Exercise input —
(* ===== verification/Chat.v ===== *)
(** * Chat requests and responses (src/src/models/chat.rs), the token
    estimator (src/src/telemetry/token_estimator.rs) and client-facing errors
    (src/src/error.rs)

    A [Uuid] is its 128-bit value.  [serde_json]'s printer is an argument of
    the one function that calls it. *)
From S2P Require Import Prelude Str F64.

Open Scope string_scope.
Open Scope list_scope.
Open Scope Z_scope.

Module Chat.

Definition Uuid : Type := Z.

(** [serde_json::Value] *)
Inductive Number := PosInt (n : Z) | NegInt (n : Z) | Float (x : F64.t).
#[warnings="-register-all"]
Inductive Value :=
| Null
| Bool (b : bool)
| Num (n : Number)
| Str_ (s : string)
| Array (l : list Value)
| Object (fields : list (string * Value)).

Record ChatValidationLimits := {
  max_messages_per_request : Z;
  max_message_content_chars : Z
}.

Definition ChatValidationLimits_default : ChatValidationLimits :=
  {| max_messages_per_request := 64; max_message_content_chars := 8000 |}.

Record ToolFunction := {
  tf_name : string;
  tf_description : option string;
  tf_parameters : Value;
  tf_strict : option bool
}.

Record Tool := {
  tool_kind : string;
  tool_function : ToolFunction
}.

Inductive ToolChoiceMode := Auto | None_ | Required.

Record ToolChoiceFunction := { tcf_name : string }.

Inductive ToolChoice :=
| Mode (m : ToolChoiceMode)
| Function_ (kind : string) (function : ToolChoiceFunction).

Record ToolCallFunction := { call_fn_name : string; call_fn_arguments : string }.

Record ToolCall := {
  call_id : string;
  call_kind : string;
  call_function : ToolCallFunction
}.

Inductive ChatRole := Developer | System | User | Assistant | ToolRole.

#[global] Instance ChatRole_eq_dec : EqDecision ChatRole.
Proof. solve_decision. Defined.

Record ChatMessage := {
  role : ChatRole;
  content : string;
  tool_calls : option (list ToolCall);
  tool_call_id : option string
}.

Record ChatCompletionRequest := {
  req_model : option string;
  messages : list ChatMessage;
  temperature : option F32.t;
  max_tokens : option Z;
  stream : option bool;
  tools : option (list Tool);
  tool_choice : option ToolChoice;
  parallel_tool_calls : option bool;
  response_format : option Value
}.

Record TokenUsage := {
  prompt_tokens : Z;
  completion_tokens : Z;
  total_tokens : Z
}.

Definition TokenUsage_default : TokenUsage :=
  {| prompt_tokens := 0; completion_tokens := 0; total_tokens := 0 |}.

Record ChatChoice := {
  choice_index : Z;
  choice_message : ChatMessage;
  choice_finish_reason : string
}.

Record ChatCompletionResponse := {
  resp_id : string;
  resp_object : string;
  resp_created : Z;
  resp_model : string;
  resp_provider : string;
  resp_choices : list ChatChoice;
  resp_usage : TokenUsage
}.

Record ToolCallDeltaFunction := { delta_fn_name : option string; delta_fn_arguments : option string }.

Record ToolCallDelta := {
  tcd_index : Z;
  tcd_id : option string;
  tcd_kind : option string;
  tcd_function : option ToolCallDeltaFunction
}.

Record ChatDelta := {
  delta_role : option ChatRole;
  delta_content : option string;
  delta_tool_calls : option (list ToolCallDelta)
}.

Definition ChatDelta_default : ChatDelta :=
  {| delta_role := None; delta_content := None; delta_tool_calls := None |}.

Record ChatChunkChoice := {
  chunk_index : Z;
  chunk_delta : ChatDelta;
  chunk_finish_reason : option string
}.

Record ChatCompletionChunkResponse := {
  chunk_id : string;
  chunk_object : string;
  chunk_created : Z;
  chunk_model : string;
  chunk_provider : string;
  chunk_choices : list ChatChunkChoice
}.

(** [openai_id] of src/src/compat.rs: [prefix-<32 hex digits>]. *)
Definition uuid_bytes (u : Uuid) : list Z :=
  map (fun i => (u / 256 ^ (15 - Z.of_nat i)) mod 256) (seq 0 16).
Definition openai_id (prefix : string) (request_id : Uuid) : string :=
  (prefix ++ "-" ++ Str.hex (uuid_bytes request_id))%string.

(* ------------------------------------------------------------------ *)
(** ** Errors shown to clients *)

Inductive AppError :=
| InvalidRequest (message : string) (request_id : option Uuid)
| Unauthorized (message : string) (request_id : option Uuid)
| Forbidden (message : string) (request_id : option Uuid)
| GatewayRateLimited (request_id : option Uuid) (retry_after_seconds : Z)
| AdmissionRejected (message : string) (request_id : option Uuid) (retry_after_seconds : Z)
| NoProviderAvailable (request_id : option Uuid)
| ProviderRateLimited (request_id : option Uuid)
| ProviderTimeout (request_id : option Uuid)
| ProviderFailure (request_id : option Uuid)
| Internal (request_id : option Uuid).

Definition status_code (e : AppError) : Z :=
  match e with
  | InvalidRequest _ _ => 400
  | Unauthorized _ _ => 401
  | Forbidden _ _ => 403
  | GatewayRateLimited _ _ => 429
  | AdmissionRejected _ _ _ => 503
  | NoProviderAvailable _ => 503
  | ProviderRateLimited _ => 429
  | ProviderTimeout _ => 504
  | ProviderFailure _ => 502
  | Internal _ => 500
  end.

Definition code (e : AppError) : string :=
  match e with
  | InvalidRequest _ _ => "invalid_request"
  | Unauthorized _ _ => "unauthorized"
  | Forbidden _ _ => "forbidden"
  | GatewayRateLimited _ _ => "gateway_rate_limited"
  | AdmissionRejected _ _ _ => "admission_rejected"
  | NoProviderAvailable _ => "no_provider_available"
  | ProviderRateLimited _ => "provider_rate_limited"
  | ProviderTimeout _ => "provider_timeout"
  | ProviderFailure _ => "provider_failure"
  | Internal _ => "internal"
  end.

Definition error_request_id (e : AppError) : option Uuid :=
  match e with
  | InvalidRequest _ r | Unauthorized _ r | Forbidden _ r | GatewayRateLimited r _
  | AdmissionRejected _ r _ | NoProviderAvailable r | ProviderRateLimited r
  | ProviderTimeout r | ProviderFailure r | Internal r => r
  end.

Definition public_message (e : AppError) : string :=
  match e with
  | InvalidRequest m _ => m
  | Unauthorized m _ | Forbidden m _ => m
  | GatewayRateLimited _ _ => "request rate limit exceeded, retry later"
  | AdmissionRejected m _ _ => m
  | NoProviderAvailable _ => "no provider is available for this request"
  | ProviderRateLimited _ => "provider rate limited this request"
  | ProviderTimeout _ => "provider timed out while handling this request"
  | ProviderFailure _ => "provider failed to process this request"
  | Internal _ => "an internal error occurred"
  end.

Task description — Every entry must be printed again, exactly as it reads.

Response area —
(* ===== verification/Chat.v ===== *)
(** * Chat requests and responses (src/src/models/chat.rs), the token
    estimator (src/src/telemetry/token_estimator.rs) and client-facing errors
    (src/src/error.rs)

    A [Uuid] is its 128-bit value.  [serde_json]'s printer is an argument of
    the one function that calls it. *)
From S2P Require Import Prelude Str F64.

Open Scope string_scope.
Open Scope list_scope.
Open Scope Z_scope.

Module Chat.

Definition Uuid : Type := Z.

(** [serde_json::Value] *)
Inductive Number := PosInt (n : Z) | NegInt (n : Z) | Float (x : F64.t).
#[warnings="-register-all"]
Inductive Value :=
| Null
| Bool (b : bool)
| Num (n : Number)
| Str_ (s : string)
| Array (l : list Value)
| Object (fields : list (string * Value)).

Record ChatValidationLimits := {
  max_messages_per_request : Z;
  max_message_content_chars : Z
}.

Definition ChatValidationLimits_default : ChatValidationLimits :=
  {| max_messages_per_request := 64; max_message_content_chars := 8000 |}.

Record ToolFunction := {
  tf_name : string;
  tf_description : option string;
  tf_parameters : Value;
  tf_strict : option bool
}.

Record Tool := {
  tool_kind : string;
  tool_function : ToolFunction
}.

Inductive ToolChoiceMode := Auto | None_ | Required.

Record ToolChoiceFunction := { tcf_name : string }.

Inductive ToolChoice :=
| Mode (m : ToolChoiceMode)
| Function_ (kind : string) (function : ToolChoiceFunction).

Record ToolCallFunction := { call_fn_name : string; call_fn_arguments : string }.

Record ToolCall := {
  call_id : string;
  call_kind : string;
  call_function : ToolCallFunction
}.

Inductive ChatRole := Developer | System | User | Assistant | ToolRole.

#[global] Instance ChatRole_eq_dec : EqDecision ChatRole.
Proof. solve_decision. Defined.

Record ChatMessage := {
  role : ChatRole;
  content : string;
  tool_calls : option (list ToolCall);
  tool_call_id : option string
}.

Record ChatCompletionRequest := {
  req_model : option string;
  messages : list ChatMessage;
  temperature : option F32.t;
  max_tokens : option Z;
  stream : option bool;
  tools : option (list Tool);
  tool_choice : option ToolChoice;
  parallel_tool_calls : option bool;
  response_format : option Value
}.

Record TokenUsage := {
  prompt_tokens : Z;
  completion_tokens : Z;
  total_tokens : Z
}.

Definition TokenUsage_default : TokenUsage :=
  {| prompt_tokens := 0; completion_tokens := 0; total_tokens := 0 |}.

Record ChatChoice := {
  choice_index : Z;
  choice_message : ChatMessage;
  choice_finish_reason : string
}.

Record ChatCompletionResponse := {
  resp_id : string;
  resp_object : string;
  resp_created : Z;
  resp_model : string;
  resp_provider : string;
  resp_choices : list ChatChoice;
  resp_usage : TokenUsage
}.

Record ToolCallDeltaFunction := { delta_fn_name : option string; delta_fn_arguments : option string }.

Record ToolCallDelta := {
  tcd_index : Z;
  tcd_id : option string;
  tcd_kind : option string;
  tcd_function : option ToolCallDeltaFunction
}.

Record ChatDelta := {
  delta_role : option ChatRole;
  delta_content : option string;
  delta_tool_calls : option (list ToolCallDelta)
}.

Definition ChatDelta_default : ChatDelta :=
  {| delta_role := None; delta_content := None; delta_tool_calls := None |}.

Record ChatChunkChoice := {
  chunk_index : Z;
  chunk_delta : ChatDelta;
  chunk_finish_reason : option string
}.

Record ChatCompletionChunkResponse := {
  chunk_id : string;
  chunk_object : string;
  chunk_created : Z;
  chunk_model : string;
  chunk_provider : string;
  chunk_choices : list ChatChunkChoice
}.

(** [openai_id] of src/src/compat.rs: [prefix-<32 hex digits>]. *)
Definition uuid_bytes (u : Uuid) : list Z :=
  map (fun i => (u / 256 ^ (15 - Z.of_nat i)) mod 256) (seq 0 16).
Definition openai_id (prefix : string) (request_id : Uuid) : string :=
  (prefix ++ "-" ++ Str.hex (uuid_bytes request_id))%string.

(* ------------------------------------------------------------------ *)
(** ** Errors shown to clients *)

Inductive AppError :=
| InvalidRequest (message : string) (request_id : option Uuid)
| Unauthorized (message : string) (request_id : option Uuid)
| Forbidden (message : string) (request_id : option Uuid)
| GatewayRateLimited (request_id : option Uuid) (retry_after_seconds : Z)
| AdmissionRejected (message : string) (request_id : option Uuid) (retry_after_seconds : Z)
| NoProviderAvailable (request_id : option Uuid)
| ProviderRateLimited (request_id : option Uuid)
| ProviderTimeout (request_id : option Uuid)
| ProviderFailure (request_id : option Uuid)
| Internal (request_id : option Uuid).

Definition status_code (e : AppError) : Z :=
  match e with
  | InvalidRequest _ _ => 400
  | Unauthorized _ _ => 401
  | Forbidden _ _ => 403
  | GatewayRateLimited _ _ => 429
  | AdmissionRejected _ _ _ => 503
  | NoProviderAvailable _ => 503
  | ProviderRateLimited _ => 429
  | ProviderTimeout _ => 504
  | ProviderFailure _ => 502
  | Internal _ => 500
  end.

Definition code (e : AppError) : string :=
  match e with
  | InvalidRequest _ _ => "invalid_request"
  | Unauthorized _ _ => "unauthorized"
  | Forbidden _ _ => "forbidden"
  | GatewayRateLimited _ _ => "gateway_rate_limited"
  | AdmissionRejected _ _ _ => "admission_rejected"
  | NoProviderAvailable _ => "no_provider_available"
  | ProviderRateLimited _ => "provider_rate_limited"
  | ProviderTimeout _ => "provider_timeout"
  | ProviderFailure _ => "provider_failure"
  | Internal _ => "internal"
  end.

Definition error_request_id (e : AppError) : option Uuid :=
  match e with
  | InvalidRequest _ r | Unauthorized _ r | Forbidden _ r | GatewayRateLimited r _
  | AdmissionRejected _ r _ | NoProviderAvailable r | ProviderRateLimited r
  | ProviderTimeout r | ProviderFailure r | Internal r => r
  end.

Definition public_message (e : AppError) : string :=
  match e with
  | InvalidRequest m _ => m
  | Unauthorized m _ | Forbidden m _ => m
  | GatewayRateLimited _ _ => "request rate limit exceeded, retry later"
  | AdmissionRejected m _ _ => m
  | NoProviderAvailable _ => "no provider is available for this request"
  | ProviderRateLimited _ => "provider rate limited this request"
  | ProviderTimeout _ => "provider timed out while handling this request"
  | ProviderFailure _ => "provider failed to process this request"
  | Internal _ => "an internal error occurred"
  end.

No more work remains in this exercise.